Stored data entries

/---

Lemma listed_fun opts evs c1 c2 : listed opts evs c1 -> listed opts evs c2 -> c1 = c2.
Proof.
  intros (e1 & s1 & -> & H1) (e2 & s2 & Heq & H2). apply app_inj_tail in Heq as [<- _].
  by apply (pages_fun _ _ _ _ H1).
Qed.

Lemma listed_found opts evs cands : listed opts evs cands -> ~ listing_not_found evs.
Proof.
  intros (e1 & s1 & -> & _) (e2 & s2 & o & err & Heq & _). by apply app_inj_tail in Heq as [_ ?].
Qed.

Lemma choose_made cands rq size vol :
  range_in_int64 (cr_Range rq) -> resolveSizeGiB (cr_Range rq) = Ok size -> vol ∈ cands ->
  made_by (requested_create rq size) vol -> exists vol',
    choose_volume cands (requested_discovery rq size) = Ok vol' /\ vol' ∈ cands
    /\ vol_Name vol' = cr_Name rq /\ isAdoptable vol' (requested_discovery rq size) = true
    /\ String.le (vol_ID vol') (vol_ID vol).
Proof.
  intros Hrange Hsize Hin Hmade. pose proof (made_adoptable _ _ _ Hrange Hsize Hmade) as Ha.
  destruct Hmade as [Hname _].
  destruct (choose_volume_chosen cands (requested_discovery rq size))
    as [v Hv Hn Hv' Hleast|e Habs _|v e _ _ Hno _].
  - exists v. split_and!; auto.
  - by destruct (Habs vol Hin).
  - rewrite (Hno vol Hin) in Ha by done. done.
Qed.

\---

TASK DESCRIPTION
Repeat exactly the lines above, starting with the first line of the records and finishing with the line holding "made_by (requested_create rq". Add no other line.

RESPONSE FOR THIS EXERCISE
Lemma listed_fun opts evs c1 c2 : listed opts evs c1 -> listed opts evs c2 -> c1 = c2.
Proof.
  intros (e1 & s1 & -> & H1) (e2 & s2 & Heq & H2). apply app_inj_tail in Heq as [<- _].
  by apply (pages_fun _ _ _ _ H1).
Qed.

Lemma listed_found opts evs cands : listed opts evs cands -> ~ listing_not_found evs.
Proof.
  intros (e1 & s1 & -> & _) (e2 & s2 & o & err & Heq & _). by apply app_inj_tail in Heq as [_ ?].
Qed.

Lemma choose_made cands rq size vol :
  range_in_int64 (cr_Range rq) -> resolveSizeGiB (cr_Range rq) = Ok size -> vol ∈ cands ->
  made_by (requested_create rq size) vol -> exists vol',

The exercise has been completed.